(** The body of [for _, row in df.iterrows()], for the row
    [(row0, row1)] already turned into strings. *)
Definition process_row (row : string * string) (w : world) : world * row_end :=
  let name := strip row.1 in
  let url := strip row.2 in
  if negb (re_match_http url) then
    (World (data_folder w) (diff_folder w) (driver w) (clock w)
       (log w ++ [Printed SkipInvalidUrl name])%list, Next)
  else
    let file_name := sanitize_filename name ++ ".json" in
    let old_data := data_folder w !! file_name in
    match get_page_content_with_selenium url (driver w) with
    | (driver', inl e) =>
        (World (data_folder w) (diff_folder w) driver' (clock w) (log w),
         Raised e)
    | (driver', inr (None, error_info)) =>
        (World (data_folder w) (diff_folder w) driver' (clock w)
           (log w ++ [Printed ErrorFetchFailed name])%list, Next)
    | (driver', inr (Some page_content, error_info)) =>
        let text_for_diff := text_for_diff_of page_content in
        let new_data :=
          new_data_of name url (strftime_full (clock w)) page_content in
        let save (diffs : gmap string string) (ticks : nat) (l : list event) :=
          (World (<[file_name := new_data]> (data_folder w)) diffs driver'
             ticks (l ++ [SnapshotWritten file_name new_data])%list, Next) in
        match old_data with
        | Some old =>
            if py_ne (dict_get old "text_for_diff") text_for_diff then
              let l1 := (log w ++ [Printed InfoChanged name])%list in
              match call_highlight (dict_get old "html_source") page_content with
              | None =>
                  (World (data_folder w) (diff_folder w) driver'
                     (S (clock w)) l1, OutOfFuel)
              | Some (inl e) =>
                  (World (data_folder w) (diff_folder w) driver'
                     (S (clock w)) l1, Raised e)
              | Some (inr diff_html) =>
                  let file :=
                    diff_filename (strftime_date (S (clock w)))
                      (strftime_hhmm (S (clock w))) name in
                  let content := diff_html_full name diff_html in
                  save (<[file := content]> (diff_folder w)) (S (S (clock w)))
                    (l1 ++ [DiffWritten file content; Printed DiffCreated file])%list
              end
            else
              save (diff_folder w) (S (clock w))
                (log w ++ [Printed InfoUnchanged name])%list
        | None =>
            save (diff_folder w) (S (clock w))
              (log w ++ [Printed InfoFirstCapture name])%list
        end
    end.

(** The loop over the rows: an exception leaves it at once. *)
Fixpoint process_rows (rows : list (string * string)) (w : world)
  : world * row_end :=
  match rows with
  | [] => (w, Next)
  | row :: rows' =>
      match process_row row w with
      | (w', Next) => process_rows rows' w'
      | stopped => stopped
      end
  end.

End World.

End Script.

(** ** A small world to run the script in

    Sites that answer every page load, never do, or refuse the first
    two; a browser that loses its connection; a handful of images; and
    a clock that counts its readings.  The
    digest is a stand-in: the script only stores what [hexdigest]
    returns. *)

Module Sample.

Import PyStr Script.
Local Open Scope string_scope.

Definition page_of (url : string) : string :=
  if String.eqb url "http://site/ab" then "<p>A</p><p>B</p>"
  else if String.eqb url "http://site/ac" then "<p>A</p><p>C</p>"
  else if String.eqb url "http://site/lines" then "A" ++ nl ++ "C"
  else "<p>hello</p>".

Definition driver_up (loads : nat) (url : string) : nat * page_result :=
  (S loads, PageSource (page_of url)).

Definition driver_down (loads : nat) (url : string) : nat * page_result :=
  (S loads, WebDriverException "net::ERR_CONNECTION_REFUSED").

(** A browser whose connection is lost at the second page load of a
    session: that load raises an exception that is no
    [WebDriverException]. *)
Definition driver_lost (loads : nat) (url : string) : nat * page_result :=
  if (loads =? 1)%nat then (S loads, LoadRaised "MaxRetryError")
  else (S loads, PageSource (page_of url)).

(** A site that refuses the first two page loads of a session. *)
Definition driver_flaky (loads : nat) (url : string) : nat * page_result :=
  if (loads <? 2)%nat then (S loads, WebDriverException "timeout")
  else (S loads, PageSource (page_of url)).

Definition session_get (src : string) : response :=
  if String.eqb src "small.png" then Response 200 "bytes of a 10x10 image"
  else if String.eqb src "large.png" then Response 200 "bytes of a 60x60 image"
  else if String.eqb src "gone.png" then Response 404 ""
  else RequestException "connection refused".

Definition image_open (content : string) : image_result :=
  if String.eqb content "bytes of a 10x10 image" then ImageSize 10 10
  else if String.eqb content "bytes of a 60x60 image" then ImageSize 60 60
  else ImageError "cannot identify image file".

Definition md5_hexdigest (content : string) : string := "md5 of " ++ content.

Definition strftime_full (n : nat) : string := "2025-01-01 00:00:0" ++ pretty n.
Definition strftime_date (n : nat) : string := "2025-01-01".
Definition strftime_hhmm (n : nat) : string := "0000".

Definition process_rows_up :=
  process_rows Soup.html_parser driver_up session_get image_open md5_hexdigest
    strftime_full strftime_date strftime_hhmm.

Definition process_row_up :=
  process_row Soup.html_parser driver_up session_get image_open md5_hexdigest
    strftime_full strftime_date strftime_hhmm.

Definition process_row_down :=
  process_row Soup.html_parser driver_down session_get image_open md5_hexdigest
    strftime_full strftime_date strftime_hhmm.

Definition process_rows_down :=
  process_rows Soup.html_parser driver_down session_get image_open md5_hexdigest
    strftime_full strftime_date strftime_hhmm.

Definition process_rows_lost :=
  process_rows Soup.html_parser driver_lost session_get image_open md5_hexdigest
    strftime_full strftime_date strftime_hhmm.

Definition new_data (name url retrieved_at page : string) : gmap string json :=
  new_data_of Soup.html_parser session_get image_open md5_hexdigest
    name url retrieved_at page.

(** The Snapshot of an earlier run for the target [t]. *)
Definition snapshot_ab : gmap string json :=
  new_data "t" "http://site/ab" "2024-12-31 00:00:00" "<p>A</p><p>B</p>".

Definition snapshot_lines : gmap string json :=
  new_data "t" "http://site/lines" "2024-12-31 00:00:00" ("A" ++ nl ++ "B").

(** The same record after something else rewrote the file with a null
    in the place of the markup. *)
Definition snapshot_null : gmap string json :=
  <["html_source" := JNull]> snapshot_ab.

Definition world_with (snapshot : gmap string json) : @world nat :=
  World (<["t.json" := snapshot]> ∅) ∅ 0 0 [].

Definition world_empty : @world nat := World ∅ ∅ 0 0 [].

Definition two_images : list Soup.node :=
  Soup.html_parser "<img src=small.png><p>x</p><img src=large.png>".

End Sample.

(** ** Vocabulary of the properties *)

Module Shape.

Import PyStr Script.
Local Open Scope string_scope.

(** Every character of [s] passes [ok]. *)
Fixpoint all_chars (ok : ascii → bool) (s : string) : bool :=
  match s with
  | EmptyString => true
  | String c s' => (ok c && all_chars ok s')%bool
  end.

(** A character a file name may hold on every system. *)
Definition is_allowed (c : ascii) : bool := negb (is_forbidden c).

--

**Exercise details:** Each entry in the listing is to be copied exactly.

**Response below:**
(** The body of [for _, row in df.iterrows()], for the row
    [(row0, row1)] already turned into strings. *)
Definition process_row (row : string * string) (w : world) : world * row_end :=
  let name := strip row.1 in
  let url := strip row.2 in
  if negb (re_match_http url) then
    (World (data_folder w) (diff_folder w) (driver w) (clock w)
       (log w ++ [Printed SkipInvalidUrl name])%list, Next)
  else
    let file_name := sanitize_filename name ++ ".json" in
    let old_data := data_folder w !! file_name in
    match get_page_content_with_selenium url (driver w) with
    | (driver', inl e) =>
        (World (data_folder w) (diff_folder w) driver' (clock w) (log w),
         Raised e)
    | (driver', inr (None, error_info)) =>
        (World (data_folder w) (diff_folder w) driver' (clock w)
           (log w ++ [Printed ErrorFetchFailed name])%list, Next)
    | (driver', inr (Some page_content, error_info)) =>
        let text_for_diff := text_for_diff_of page_content in
        let new_data :=
          new_data_of name url (strftime_full (clock w)) page_content in
        let save (diffs : gmap string string) (ticks : nat) (l : list event) :=
          (World (<[file_name := new_data]> (data_folder w)) diffs driver'
             ticks (l ++ [SnapshotWritten file_name new_data])%list, Next) in
        match old_data with
        | Some old =>
            if py_ne (dict_get old "text_for_diff") text_for_diff then
              let l1 := (log w ++ [Printed InfoChanged name])%list in
              match call_highlight (dict_get old "html_source") page_content with
              | None =>
                  (World (data_folder w) (diff_folder w) driver'
                     (S (clock w)) l1, OutOfFuel)
              | Some (inl e) =>
                  (World (data_folder w) (diff_folder w) driver'
                     (S (clock w)) l1, Raised e)
              | Some (inr diff_html) =>
                  let file :=
                    diff_filename (strftime_date (S (clock w)))
                      (strftime_hhmm (S (clock w))) name in
                  let content := diff_html_full name diff_html in
                  save (<[file := content]> (diff_folder w)) (S (S (clock w)))
                    (l1 ++ [DiffWritten file content; Printed DiffCreated file])%list
              end
            else
              save (diff_folder w) (S (clock w))
                (log w ++ [Printed InfoUnchanged name])%list
        | None =>
            save (diff_folder w) (S (clock w))
              (log w ++ [Printed InfoFirstCapture name])%list
        end
    end.

(** The loop over the rows: an exception leaves it at once. *)
Fixpoint process_rows (rows : list (string * string)) (w : world)
  : world * row_end :=
  match rows with
  | [] => (w, Next)
  | row :: rows' =>
      match process_row row w with
      | (w', Next) => process_rows rows' w'
      | stopped => stopped
      end
  end.

End World.

End Script.

(** ** A small world to run the script in

    Sites that answer every page load, never do, or refuse the first
    two; a browser that loses its connection; a handful of images; and
    a clock that counts its readings.  The
    digest is a stand-in: the script only stores what [hexdigest]
    returns. *)

Module Sample.

Import PyStr Script.
Local Open Scope string_scope.

Definition page_of (url : string) : string :=
  if String.eqb url "http://site/ab" then "<p>A</p><p>B</p>"
  else if String.eqb url "http://site/ac" then "<p>A</p><p>C</p>"
  else if String.eqb url "http://site/lines" then "A" ++ nl ++ "C"
  else "<p>hello</p>".

Definition driver_up (loads : nat) (url : string) : nat * page_result :=
  (S loads, PageSource (page_of url)).

Definition driver_down (loads : nat) (url : string) : nat * page_result :=
  (S loads, WebDriverException "net::ERR_CONNECTION_REFUSED").

(** A browser whose connection is lost at the second page load of a
    session: that load raises an exception that is no
    [WebDriverException]. *)
Definition driver_lost (loads : nat) (url : string) : nat * page_result :=
  if (loads =? 1)%nat then (S loads, LoadRaised "MaxRetryError")
  else (S loads, PageSource (page_of url)).

(** A site that refuses the first two page loads of a session. *)
Definition driver_flaky (loads : nat) (url : string) : nat * page_result :=
  if (loads <? 2)%nat then (S loads, WebDriverException "timeout")
  else (S loads, PageSource (page_of url)).

Definition session_get (src : string) : response :=
  if String.eqb src "small.png" then Response 200 "bytes of a 10x10 image"
  else if String.eqb src "large.png" then Response 200 "bytes of a 60x60 image"
  else if String.eqb src "gone.png" then Response 404 ""
  else RequestException "connection refused".

Definition image_open (content : string) : image_result :=
  if String.eqb content "bytes of a 10x10 image" then ImageSize 10 10
  else if String.eqb content "bytes of a 60x60 image" then ImageSize 60 60
  else ImageError "cannot identify image file".

Definition md5_hexdigest (content : string) : string := "md5 of " ++ content.

Definition strftime_full (n : nat) : string := "2025-01-01 00:00:0" ++ pretty n.
Definition strftime_date (n : nat) : string := "2025-01-01".
Definition strftime_hhmm (n : nat) : string := "0000".

Definition process_rows_up :=
  process_rows Soup.html_parser driver_up session_get image_open md5_hexdigest
    strftime_full strftime_date strftime_hhmm.

Definition process_row_up :=
  process_row Soup.html_parser driver_up session_get image_open md5_hexdigest
    strftime_full strftime_date strftime_hhmm.

Definition process_row_down :=
  process_row Soup.html_parser driver_down session_get image_open md5_hexdigest
    strftime_full strftime_date strftime_hhmm.

Definition process_rows_down :=
  process_rows Soup.html_parser driver_down session_get image_open md5_hexdigest
    strftime_full strftime_date strftime_hhmm.

Definition process_rows_lost :=
  process_rows Soup.html_parser driver_lost session_get image_open md5_hexdigest
    strftime_full strftime_date strftime_hhmm.

Definition new_data (name url retrieved_at page : string) : gmap string json :=
  new_data_of Soup.html_parser session_get image_open md5_hexdigest
    name url retrieved_at page.

(** The Snapshot of an earlier run for the target [t]. *)
Definition snapshot_ab : gmap string json :=
  new_data "t" "http://site/ab" "2024-12-31 00:00:00" "<p>A</p><p>B</p>".

Definition snapshot_lines : gmap string json :=
  new_data "t" "http://site/lines" "2024-12-31 00:00:00" ("A" ++ nl ++ "B").

(** The same record after something else rewrote the file with a null
    in the place of the markup. *)
Definition snapshot_null : gmap string json :=
  <["html_source" := JNull]> snapshot_ab.

Definition world_with (snapshot : gmap string json) : @world nat :=
  World (<["t.json" := snapshot]> ∅) ∅ 0 0 [].

Definition world_empty : @world nat := World ∅ ∅ 0 0 [].

Definition two_images : list Soup.node :=
  Soup.html_parser "<img src=small.png><p>x</p><img src=large.png>".

End Sample.

(** ** Vocabulary of the properties *)

Module Shape.

Import PyStr Script.
Local Open Scope string_scope.

(** Every character of [s] passes [ok]. *)
Fixpoint all_chars (ok : ascii → bool) (s : string) : bool :=
  match s with
  | EmptyString => true
  | String c s' => (ok c && all_chars ok s')%bool
  end.

(** A character a file name may hold on every system. *)
Definition is_allowed (c : ascii) : bool := negb (is_forbidden c).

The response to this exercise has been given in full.